This recipe is very close to my heart. It has travelled with me for years, beginning life as Chicken in Sprite, and slowly evolving into a fresher, brighter, and more wholesome dish.
Originally, I cooked a whole chicken, but it always ended up looking as though a pack of dogs had fought over it. Granted, poaching is a skill I’ve only recently learned to do properly. I’ve found that I can control the outcome much better by cooking uniform portions, whether that’s Marylands or chicken breasts. Trusting that the chicken is actually cooking when the liquid is barely bubbling takes a leap of faith.
I used to struggle to find lemongrass, and when I did, the stalks were often dry, woody, and disappointing. These days I keep a jar of lemongrass paste in my fridge. It’s convenient, reliable, and gives this dish exactly the fresh citrus aroma I’m after.

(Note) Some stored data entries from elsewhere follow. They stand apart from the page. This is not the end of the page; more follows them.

(** A key that is forbidden everywhere, a key that validates and is
    forbidden everywhere else, and a key that validates, sees users, hosts
    and monitors, and is forbidden everywhere else. *)
Lemma validation_gates_the_run_witness :
  (exists w',
     run (always forbidden_reply) utc [("DD_API_KEY", "k")] 1700000000000000
         (mkCommandLine None None None)
     = (Exit 1, w')
     /\ calls w' = [validation_request [("DD_API_KEY", "k")] (mkCommandLine None None None)
                      (mkNamespace None None "us1")]
     /\ titles w' = ["VALIDATING API KEY"])
  /\ (exists w',
        run (first_then valid_reply forbidden_reply) utc [("DD_API_KEY", "k")]
            1700000000000000 (mkCommandLine None None None)
        = (Ok tt, w')
        /\ exit_status (fst (run (first_then valid_reply forbidden_reply) utc
                               [("DD_API_KEY", "k")] 1700000000000000
                               (mkCommandLine None None None)))
           = 0
        /\ titles w' = all_titles)
  /\ (exists w',
        run sample_network utc [("DD_API_KEY", "k")] 1700000000000000
            (mkCommandLine None None None)
        = (Ok tt, w')
        /\ exit_status (fst (run sample_network utc [("DD_API_KEY", "k")]
                               1700000000000000 (mkCommandLine None None None)))
           = 0
        /\ titles w' = all_titles).
Proof.
  split; [|split].
  - destruct (proj1 (validation_gates_the_run (always forbidden_reply) utc
                       [("DD_API_KEY", "k")] 1700000000000000
                       (mkCommandLine None None None)
                       (mkNamespace None None "us1") eq_refl eq_refl) eq_refl)
      as (w' & Hw & _ & Hc & Ht).
    exists w'. repeat split; assumption.
  - apply (validation_gates_the_run (first_then valid_reply forbidden_reply) utc
             [("DD_API_KEY", "k")] 1700000000000000 (mkCommandLine None None None)
             (mkNamespace None None "us1") eq_refl eq_refl).
    + reflexivity.
    + intros n req sh _. left. reflexivity.
  - apply (validation_gates_the_run sample_network utc
             [("DD_API_KEY", "k")] 1700000000000000 (mkCommandLine None None None)
             (mkNamespace None None "us1") eq_refl eq_refl).
    + reflexivity.
    + intros n req sh Hn. right.
      do 27 (destruct n as [|n]; [injection Hn as <-; reflexivity|]).
      destruct n; discriminate Hn.
Defined.

(** ** C8 *)

Lemma enumerate_integrations_returns net : Steady (enumerate_integrations net).
Proof.
  unfold enumerate_integrations, integrations. cbn [for_each]. cbv beta iota.
  apply steady_bind; [intros w; eexists; reflexivity | intros _].
  repeat first [ apply steady_ret | apply steady_test_endpoint
               | apply steady_bind; [|intros ?] ].
Qed.

(** C8, as stated, fails: the outcome of the hosts probe stops the run in
    the seventh reporter; the metrics reporter and the twelve after it are
    never invoked. *)
Lemma reporters_cut_short_counterexample :
  fst (run hosts_as_number utc [("DD_API_KEY", "k")] 1700000000000000
         (mkCommandLine None None None))
  = Raise (Exn TypeError "object of type 'int' has no len()")
  /\ titles (snd (run hosts_as_number utc [("DD_API_KEY", "k")] 1700000000000000
                    (mkCommandLine None None None)))
     = [ "VALIDATING API KEY"; "ORGANIZATION INFO"; "USERS"; "API KEYS";
         "APPLICATION KEYS"; "ROLES & PERMISSIONS"; "SERVICE ACCOUNTS"; "HOSTS" ]
  /\ List.length (calls (snd (run hosts_as_number utc [("DD_API_KEY", "k")]
                                1700000000000000 (mkCommandLine None None None))))
     = 8%nat.
Proof. repeat split; vm_compute; reflexivity. Qed.

(** C8 (amended): whenever [main] returns, the twenty reporters have each
    been invoked exactly once in the fixed order (their headers and their
    probes appear once each, in that order); it returns whenever the
    validation passes and every later probe is forbidden, fails, comes
    back with an empty body, or comes back with a body that its reporter
    can read; a run that passes the validation probe and
    does not return was cut short by an exception in the validation or in
    one reporter, which had received an accessible answer and misread it:
    the reporters before it ran once each, in order, and none after it;
    the integrations reporter probes exactly the six fixed integrations,
    each by a GET without a body, and always returns. *)
Theorem reporters_run_once_in_order net tz :
  (forall environ now argv w',
     run net tz environ now argv = (Ok tt, w') ->
     titles w' = all_titles
     /\ exists t_metrics t_events,
          calls w' = map (probe_request w') (all_endpoints t_metrics t_events))
  /\ (forall environ now argv args,
        fst (parse_args argv (module_init environ now)) = Ok args ->
        str_truthy (resolved_api_key environ argv) = true ->
        validation_passes (result_of (net 0%nat (validation_request environ argv args)))
        = true ->
        (forall n req sh,
           nth_error later_shapes n = Some sh ->
           acceptable sh (result_of (net (S n) req)) = true) ->
        exists w', run net tz environ now argv = (Ok tt, w'))
  /\ (forall environ now argv args e w',
        fst (parse_args argv (module_init environ now)) = Ok args ->
        run net tz environ now argv = (Raise e, w') ->
        exists k j t_metrics t_events earlier q body,
          (1 <= k <= 21)%nat
          /\ titles w' = firstn k all_titles
          /\ calls w' = map (probe_request w') (firstn j (all_endpoints t_metrics t_events))
          /\ calls w' = earlier ++ [q]
          /\ probe_value (result_of (net (List.length earlier) q)) = (true, body)
          /\ truthy body = true
          /\ (exn_class_of e = AttributeError \/ exn_class_of e = TypeError
              \/ exn_class_of e = KeyError \/ exn_class_of e = UnicodeEncodeError))
  /\ (forall w,
        fst (enumerate_integrations net w) = Ok tt
        /\ calls (snd (enumerate_integrations net w))
           = calls w
             ++ map (fun ne => mkRequest GET (BASE_URL w ++ snd ne)
                                 (headers_for (API_KEY w) (APP_KEY w)) None 10)
                    integrations
        /\ map fst integrations = ["AWS"; "Azure"; "GCP"; "Slack"; "PagerDuty"; "Webhooks"]).
Proof.
  split; [|split; [|split]].
  - intros environ now argv w' Hw.
    destruct (run_ok_full _ _ _ _ _ _ Hw) as (tm & te & Hc & Ht). eauto.
  - intros environ now argv args Hp Hk Hv Hf. apply parsed_namespace in Hp.
    exact (run_goes_through net tz environ now argv args Hp Hk Hv Hf).
  - intros environ now argv args e w' Hp Hw. apply parsed_namespace in Hp.
    exact (run_cut_short net tz environ now argv args e w' Hp Hw).
  - intros w. destruct (enumerate_integrations_section net w) as (He & _ & _).
    split; [|split; [|reflexivity]].
    + destruct (enumerate_integrations_returns net w) as [[] H]. exact H.
    + destruct He as (_ & _ & _ & Hc & _). rewrite Hc. reflexivity.
Qed.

I’ve finally perfected the keto adaptation of a long-time favourite, and I couldn’t be happier. My favourite accompaniments are baby pak choi and sautéed mushrooms. The kimchi is a new addition, but what a revelation! Its bright acidity and gentle heat lift the whole dish, while a generous squeeze of fresh lemon at the table brings everything together.

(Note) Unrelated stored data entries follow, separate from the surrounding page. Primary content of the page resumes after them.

Inductive BudgetTime := kstpkper_last | totim_last.

(** What a test does to the outside, in the order it does it. *)
Inductive Action :=
| AZoneBudget (path : string)
| AGetKstpkper
| AGetTimes
| AGetBudget (time : BudgetTime) (aliases : list (Z * string))
| AToCsv (path : string) (write_format : string)
| AQuery (q : Query)
| APrintDtype (q : Query)
| APrintRecs (q : Query).

(** A test runs with the log of its actions as state. *)
Definition T (A : Type) : Type := list Action -> Outcome A * list Action.

#[global] Instance T_ret : MRet T := fun A a log => (Ok a, log).
#[global] Instance T_bind : MBind T := fun A B k m log =>
  match m log with
  | (Ok a, log') => k a log'
  | (Raise e, log') => (Raise e, log')
  | (OutOfFuel, log') => (OutOfFuel, log')
  end.

Definition act (a : Action) : T unit :=
  fun log => (Ok tt, (log ++ [a])%list).
Definition throw {A} (e : exn) : T A := fun log => (Raise e, log).

Definition pth : string := "../examples/data/zonbud_examples".
Definition cbc_f : string := "freyberg.gitcbc".
(** [os.path.join(a, b)] for a relative [b] and an [a] without a final
    separator. *)
Definition path_join (a b : string) : string := a +:+ "/" +:+ b.

Section Budget.

(** [ZoneBudget] is in [flopy.utils], outside these sources.  A record
    array is known by its number of rows, [recs.shape[0]], and the budget
    object [zbud] by what its queries return.  Building the budget object
    is taken to succeed. *)
Variable recarray : Type.
Variable shape0 : recarray -> Z.
Variable zbud : Query -> recarray.

Definition query (q : Query) : T recarray :=
  act (AQuery q);; mret (zbud q).

(** [if recs.shape[0] == 0: raise Exception('No records returned.')] *)
Definition check (recs : recarray) : T unit :=
  if shape0 recs =? 0 then throw (Exception "No records returned.")
  else mret tt.

Definition test_zonbud_write_csv_kstpkper : T unit :=
  act (AZoneBudget (path_join pth cbc_f));;
  act AGetKstpkper;;
  act (AGetBudget kstpkper_last []);;
  act (AToCsv (path_join pth "zbud.csv") "zonbud");;
  act (AToCsv (path_join pth "zbud_pandas.csv") "pandas");;
  mret tt.

Definition test_zonbud_write_csv_totim : T unit :=
  act (AZoneBudget (path_join pth cbc_f));;
  act AGetTimes;;
  act (AGetBudget totim_last []);;
  act (AToCsv (path_join pth "zbud.csv") "zonbud");;
  act (AToCsv (path_join pth "zbud_pandas.csv") "pandas");;
  mret tt.

Definition test_zonbud_budget : T unit :=
  act (AZoneBudget (path_join pth cbc_f));;
  act AGetKstpkper;;
  act (AGetBudget kstpkper_last []);;
  recs ← query (get_records None None);
  check recs;;
  let recordlist := [("IN", "CONSTANT HEAD"); ("IN", "FROM ZONE 1")] in
  recs ← query (get_records (Some recordlist) (Some [ZNum 1; ZNum 3]));
  check recs;;
  mret tt.

Definition test_zonbud_mass_balance : T unit :=
  act (AZoneBudget (path_join pth cbc_f));;
  act AGetKstpkper;;
  act (AGetBudget kstpkper_last []);;
  recs ← query get_mass_balance;
  check recs;;
  recs ← query (get_total_outflow [ZNum 3]);
  check recs;;
  recs ← query (get_total_inflow [ZNum 1; ZNum 2]);
  check recs;;
  recs ← query get_percent_error;
  check recs;;
  mret tt.

Definition test_zonbud_aliases : T unit :=
  act (AZoneBudget (path_join pth cbc_f));;
  act AGetKstpkper;;
  let aliases := [(1, "Trey"); (2, "Mike"); (4, "Page"); (0, "Carini")] in
  act (AGetBudget kstpkper_last aliases);;
  act (AToCsv (path_join pth "zbud_aliases.csv") "zonbud");;
  recs ← query (get_records None None);
  check recs;;
  act (APrintDtype (get_records None None));;
  act (APrintRecs (get_records None None));;
  let recordlist := [("IN", "FROM Mike")] in
  let q := get_records (Some recordlist) (Some [ZAlias "Trey"; ZNum 3]) in
  recs ← query q;
  act (APrintDtype q);;
  act (APrintRecs q);;
  mret tt.

(** The test functions of the file. *)
Definition tests : list (T unit) :=
  [test_zonbud_write_csv_kstpkper; test_zonbud_write_csv_totim;
   test_zonbud_budget; test_zonbud_mass_balance; test_zonbud_aliases].

(** The queries that returned no row. *)
Definition no_rows (q : Query) : Prop := shape0 (zbud q) = 0.

End Budget.
End ZonbudTest.

(** An element is not in a list of constants that all differ from it. *)
Ltac fresh_in_log :=
  let Hin := fresh "Hin" in
  intros Hin; apply list_elem_of_In in Hin; simpl in Hin;
  repeat (destruct Hin as [Hin | Hin]; [discriminate Hin |]); exact Hin.

(* ===================================================================== *)
(** ** The layout of a zone file *)
(* ===================================================================== *)

Module ZoneFile.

Lemongrass Poached Chicken
Juicy chicken gently poached with lemongrass, ginger and garlic, finished with soy sauce, fish sauce, fresh lemon.
Ingredients
- 4 chicken Marylands
- 5 cloves garlic, sliced
- 1½ Tbsp lemongrass paste
- 1 generous piece fresh ginger, sliced
- 1½ tsp freshly ground black pepper
- 2 Tbsp reduced-sodium soy sauce
- 2–3 Tbsp fish sauce
- 400 ml sparkling water (the chicken should not be completely submerged)
- 1 Tbsp butter (optional, for a richer finish)

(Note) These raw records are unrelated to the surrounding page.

(** What the two size computations return, branch by branch. *)
Lemma canvas_size_cases (img : image) :
  0 < height img ->
  canvas_size img =
  Ok (if div_gt (width img) (height img) target_aspect_ratio
      then (width img, Z.quot (width img * 3) 5)
      else (Z.quot (height img * 5) 3, height img)).
Proof.
  intros Hh. unfold canvas_size. rewrite decide_False by lia.
  by destruct (div_gt (width img) (height img) target_aspect_ratio).
Qed.

Lemma crop_size_cases (im : image) (r : ratio) :
  0 < width im -> 0 < height im -> 0 < num r -> 0 < den r ->
  crop_to_aspect_ratio im r =
  Ok (if div_gt (width im) (height im) r
      then {| width := int_mul (height im) r; height := height im |}
      else {| width := width im;
              height := Z.quot (width im * den r) (num r) |}).
Proof.
  intros Hw Hh Hn Hd. unfold crop_to_aspect_ratio, crop_box, int_div.
  rewrite !(decide_False (P := _ = 0)) by lia.
  destruct (div_gt (width im) (height im) r); cbn [mbind result_bind PIL.crop].
  - pose proof (quot_floor (height im * num r) (den r) ltac:(nia) Hd) as Hq.
    fold (int_mul (height im) r) in Hq.
    rewrite !decide_False by nia. do 2 f_equal; lia.
  - pose proof (quot_floor (width im * den r) (num r) ltac:(nia) Hn) as Hq.
    rewrite !decide_False by nia. do 2 f_equal; lia.
Qed.

(** ** Rounding to the nearest double *)

Section Rounding.
Local Open Scope Q_scope.

Lemma pow2_pos k : 0 < pow2 k.
Proof. apply Qpower_0_lt. reflexivity. Qed.

Lemma pow2_add a b : pow2 (a + b) == pow2 a * pow2 b.
Proof. apply Qpower_plus. discriminate. Qed.

Lemma pow2_succ a : pow2 (a + 1) == 2 * pow2 a.
Proof. rewrite pow2_add. unfold pow2 at 2. simpl. ring. Qed.

Lemma pow2_le a b : (a <= b)%Z -> pow2 a <= pow2 b.
Proof. intros. apply Qpower_le_compat_l; [assumption | discriminate]. Qed.

Lemma pow2_lt a b : (a < b)%Z -> pow2 a < pow2 b.
Proof. intros. apply Qpower_lt_compat_l; [assumption | reflexivity]. Qed.

Lemma pow2_lt_inv a b : pow2 a < pow2 b -> (a < b)%Z.
Proof. intros. eapply Qpower_lt_compat_l_inv; [eassumption | reflexivity]. Qed.

Lemma pow2_Z k : (0 <= k)%Z -> pow2 k == inject_Z (2 ^ k).
Proof. intros. symmetry. apply (Zpower_Qpower 2 k). assumption. Qed.

Lemma pow2_cancel a b : pow2 a * pow2 (b - a) == pow2 b.
Proof. rewrite <- pow2_add. replace (a + (b - a))%Z with b by lia. reflexivity. Qed.

Lemma Z_log2_Q n : (0 < n)%Z ->
  pow2 (Z.log2 n) <= inject_Z n /\ inject_Z n < 2 * pow2 (Z.log2 n).
Proof.
  intros Hn. destruct (Z.log2_spec n Hn) as [H1 H2].
  pose proof (Z.log2_nonneg n) as H0.
  split.
  - rewrite pow2_Z by assumption. rewrite <- Zle_Qle. exact H1.
  - rewrite <- pow2_succ, pow2_Z by lia. rewrite <- Zlt_Qlt.
    replace (Z.log2 n + 1)%Z with (Z.succ (Z.log2 n)) by lia. exact H2.
Qed.

Lemma ilog2_spec x : 0 < x -> pow2 (ilog2 x) <= x /\ x < pow2 (ilog2 x + 1).
Proof.
  intros Hx. destruct x as [a b].
  assert (Ha : (0 < a)%Z).
  { unfold Qlt in Hx. simpl in Hx. lia. }
  destruct (Z_log2_Q a Ha) as [A1 A2].
  destruct (Z_log2_Q (Z.pos b) eq_refl) as [B1 B2].
  assert (Hab : (a # b) * inject_Z (Z.pos b) == inject_Z a).
  { rewrite (Qmake_Qdiv a b). field. discriminate. }
  unfold ilog2. simpl Qnum. simpl Qden.
  set (c := (Z.log2 a - Z.log2 (Z.pos b))%Z).
  pose proof (pow2_cancel (Z.log2 (Z.pos b)) (Z.log2 a)) as Hc.
  fold c in Hc.
  pose proof (pow2_pos c) as Pc.
  pose proof (pow2_pos (Z.log2 (Z.pos b))) as Pb.
  set (x := a # b) in *. set (B := inject_Z (Z.pos b)) in *.
  set (A := inject_Z a) in *.
  set (pb := pow2 (Z.log2 (Z.pos b))) in *. set (pa := pow2 (Z.log2 a)) in *.
  destruct (Qle_bool (pow2 c) x) eqn:E.
  - apply Qle_bool_iff in E. split; [exact E|].
    rewrite pow2_succ. set (pc := pow2 c) in *.
    clearbody x A B pa pb pc. nra.
  - assert (E' : x < pow2 c).
    { apply Qnot_le_lt. intros H. apply Qle_bool_iff in H. congruence. }
    replace (c - 1 + 1)%Z with c by lia. split; [|exact E'].
    pose proof (pow2_succ (c - 1)) as Hs.
    replace (c - 1 + 1)%Z with c in Hs by lia.
    set (pc := pow2 c) in *. set (pc1 := pow2 (c - 1)) in *.
    clearbody x A B pa pb pc pc1. nra.
Qed.

Lemma ilog2_unique x e : 0 < x -> pow2 e <= x -> x < pow2 (e + 1) -> ilog2 x = e.
Proof.
  intros Hx H1 H2. destruct (ilog2_spec x Hx) as [S1 S2].
  assert (e < ilog2 x + 1)%Z by (apply pow2_lt_inv; lra).
  assert (ilog2 x < e + 1)%Z by (apply pow2_lt_inv; lra).
  lia.
Qed.

Lemma ilog2_mono x y : 0 < x -> x <= y -> (ilog2 x <= ilog2 y)%Z.
Proof.
  intros Hx Hxy.
  destruct (ilog2_spec x Hx) as [S1 _].
  destruct (ilog2_spec y ltac:(lra)) as [_ S2].
  assert (ilog2 x < ilog2 y + 1)%Z by (apply pow2_lt_inv; lra).
  lia.
Qed.

Lemma ilog2_comp x y : 0 < x -> x == y -> ilog2 x = ilog2 y.
Proof.
  intros Hx Hxy. destruct (ilog2_spec y ltac:(lra)) as [S1 S2].
  apply ilog2_unique; lra.
Qed.

Lemma quantum_mono x y : 0 < x -> x <= y -> (quantum x <= quantum y)%Z.
Proof. intros Hx Hxy. pose proof (ilog2_mono x y Hx Hxy). unfold quantum. lia. Qed.

Lemma quantum_comp x y : 0 < x -> x == y -> quantum x = quantum y.
Proof. intros Hx Hxy. unfold quantum. rewrite (ilog2_comp x y Hx Hxy). reflexivity. Qed.

(** *** Halves to even *)

Lemma round_half_even_bounds x :
  (Qfloor x <= round_half_even x <= Qfloor x + 1)%Z.
Proof.
  unfold round_half_even.
  destruct (x - inject_Z (Qfloor x) ?= 1 # 2); [destruct (Z.even _)| |]; lia.
Qed.

Lemma round_half_even_Z n : round_half_even (inject_Z n) = n.
Proof.
  unfold round_half_even. rewrite Qfloor_Z.
  destruct (Qcompare_spec (inject_Z n - inject_Z n) (1 # 2)) as [H|H|H].
  - exfalso. lra.
  - reflexivity.
  - exfalso. lra.
Qed.

Lemma round_half_even_comp x y : x == y -> round_half_even x = round_half_even y.
Proof.
  intros H. unfold round_half_even. rewrite (Qfloor_comp x y H).
  assert (E : (x - inject_Z (Qfloor y) ?= 1 # 2) = (y - inject_Z (Qfloor y) ?= 1 # 2)).
  { apply Qcompare_comp; [rewrite H|]; reflexivity. }
  rewrite E. reflexivity.
Qed.

Lemma round_half_even_mono x y : x <= y -> (round_half_even x <= round_half_even y)%Z.
Proof.
  intros Hxy.
  pose proof (Qfloor_resp_le x y Hxy) as Hf.
  pose proof (round_half_even_bounds x) as Bx.
  pose proof (round_half_even_bounds y) as By.
  destruct (Z.eq_dec (Qfloor x) (Qfloor y)) as [E|NE]; [|lia].
  unfold round_half_even. rewrite E.
  destruct (Qcompare_spec (x - inject_Z (Qfloor y)) (1 # 2)) as [H1|H1|H1];
    destruct (Qcompare_spec (y - inject_Z (Qfloor y)) (1 # 2)) as [H2|H2|H2];
    try destruct (Z.even (Qfloor y)); try lia; exfalso; lra.
Qed.

Lemma round_half_even_le x n : x <= inject_Z n -> (round_half_even x <= n)%Z.
Proof.
  intros H. rewrite <- (round_half_even_Z n). apply round_half_even_mono, H.
Qed.

Lemma round_half_even_ge x n : inject_Z n <= x -> (n <= round_half_even x)%Z.
Proof.
  intros H. rewrite <- (round_half_even_Z n). apply round_half_even_mono, H.
Qed.

Lemma round_half_even_near x : x - 1 < inject_Z (round_half_even x).
Proof.
  pose proof (round_half_even_bounds x) as [B _].
  pose proof (Qlt_floor x) as F.
  rewrite Zle_Qle in B. rewrite inject_Z_plus in F. change (inject_Z 1) with 1 in F. lra.
Qed.

(** *** Rounding a positive fraction *)

Lemma div_pow2 x k : x / pow2 k * pow2 k == x.
Proof. field. pose proof (pow2_pos k). lra. Qed.

Lemma round_pos_comp x y : 0 < x -> x == y -> round_pos x == round_pos y.
Proof.
  intros Hx Hxy. unfold round_pos. rewrite (quantum_comp x y Hx Hxy).
  rewrite (round_half_even_comp (x / pow2 (quantum y)) (y / pow2 (quantum y))).
  - reflexivity.
  - rewrite Hxy. reflexivity.
Qed.

Lemma round_pos_mono x y : 0 < x -> x <= y -> round_pos x <= round_pos y.
Proof.
  intros Hx Hxy.
  pose proof (quantum_mono x y Hx Hxy) as Hk.
  unfold round_pos.
  set (kx := quantum x) in *. set (ky := quantum y) in *.
  pose proof (pow2_pos kx) as Pkx. pose proof (pow2_pos ky) as Pky.
  destruct (Z.eq_dec kx ky) as [E|NE].
  - rewrite E.
    apply Qmult_le_compat_r; [|lra].
    rewrite <- Zle_Qle. apply round_half_even_mono.
    apply Qmult_le_compat_r; [exact Hxy|].
    apply Qlt_le_weak, Qinv_lt_0_compat, Pky.
  - assert (Hlt : (kx < ky)%Z) by lia.
    destruct (ilog2_spec x Hx) as [_ Xhi].
    destruct (ilog2_spec y ltac:(lra)) as [Y1 _].
    assert (Hky : ky = (ilog2 y - 52)%Z) by (unfold kx, ky, quantum in *; lia).
    assert (Hex : (ilog2 x + 1 <= ilog2 y)%Z) by (unfold kx, ky, quantum in *; lia).
    apply Qle_trans with (pow2 (ilog2 y)).
    + assert (Hn : (0 <= ilog2 y - kx)%Z) by lia.
      assert (Hr : (round_half_even (x / pow2 kx) <= 2 ^ (ilog2 y - kx))%Z).
      { apply round_half_even_le. rewrite <- pow2_Z by exact Hn.
        apply Qle_shift_div_r; [exact Pkx|].
        rewrite Qmult_comm, pow2_cancel.
        pose proof (pow2_le _ _ Hex). lra. }
      rewrite Zle_Qle in Hr. rewrite <- pow2_Z in Hr by exact Hn.
      rewrite <- (pow2_cancel kx (ilog2 y)).
      rewrite (Qmult_comm (pow2 kx)).
      apply Qmult_le_compat_r; [exact Hr | lra].
    + assert (Hr : (2 ^ 52 <= round_half_even (y / pow2 ky))%Z).
      { apply round_half_even_ge. rewrite <- pow2_Z by lia.
        apply Qle_shift_div_l; [exact Pky|].
        rewrite <- pow2_add. replace (52 + ky)%Z with (ilog2 y) by lia. exact Y1. }
      rewrite Zle_Qle in Hr. rewrite <- pow2_Z in Hr by lia.
      replace (ilog2 y) with (52 + ky)%Z by lia. rewrite pow2_add.
      apply Qmult_le_compat_r; [exact Hr | lra].
Qed.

- Juice of 1 lemon or lime, to taste
- Spring onions, finely sliced, to garnish
Instructions
Pat the chicken dry and place the Marylands in a large saucepan or sauté pan. Add the garlic, lemongrass paste, ginger, black pepper, soy sauce, fish sauce and sparkling water. The chicken should not be completely submerged. Time permitting, leave to stand for about 1 hour to allow the flavours to mingle.
Place the pan over medium heat and bring the liquid slowly to a very gentle simmer. Do not allow it to boil. Cover with a lid and cook gently until the chicken is cooked through and tender, about 35–45 minutes depending on the size of the pieces.
Transfer the chicken to a warm serving platter and keep warm while you prepare the vegetables.
If desired, stir the butter into a small amount of the hot cooking broth until melted, then spoon the broth over the chicken.
Finish with a generous squeeze of fresh lemon or lime juice and garnish with sliced spring onions.
Serve with your vegetables of choice.
Notes
- Bone-in, skin-on chicken breasts work just as well in this recipe. Depending on their size, they may need a little longer to poach. Keep the liquid at a gentle simmer and cook until the chicken reaches 75°C or the juices run clear when pierced.
- Don't skip the fresh lemon or lime. Lemongrass provides a wonderful citrus aroma, but the fresh juice added just before serving brings the whole dish to life.
Nutritional Information (Per Serving — 4 servings)
Calories: ~390 kcal
Protein: ~38 g
Fat: ~25 g
Net Carbs: ~2g
Nutritional information provided with recipes is generated using software tools and AI-assisted calculations, and should be regarded as an estimate only.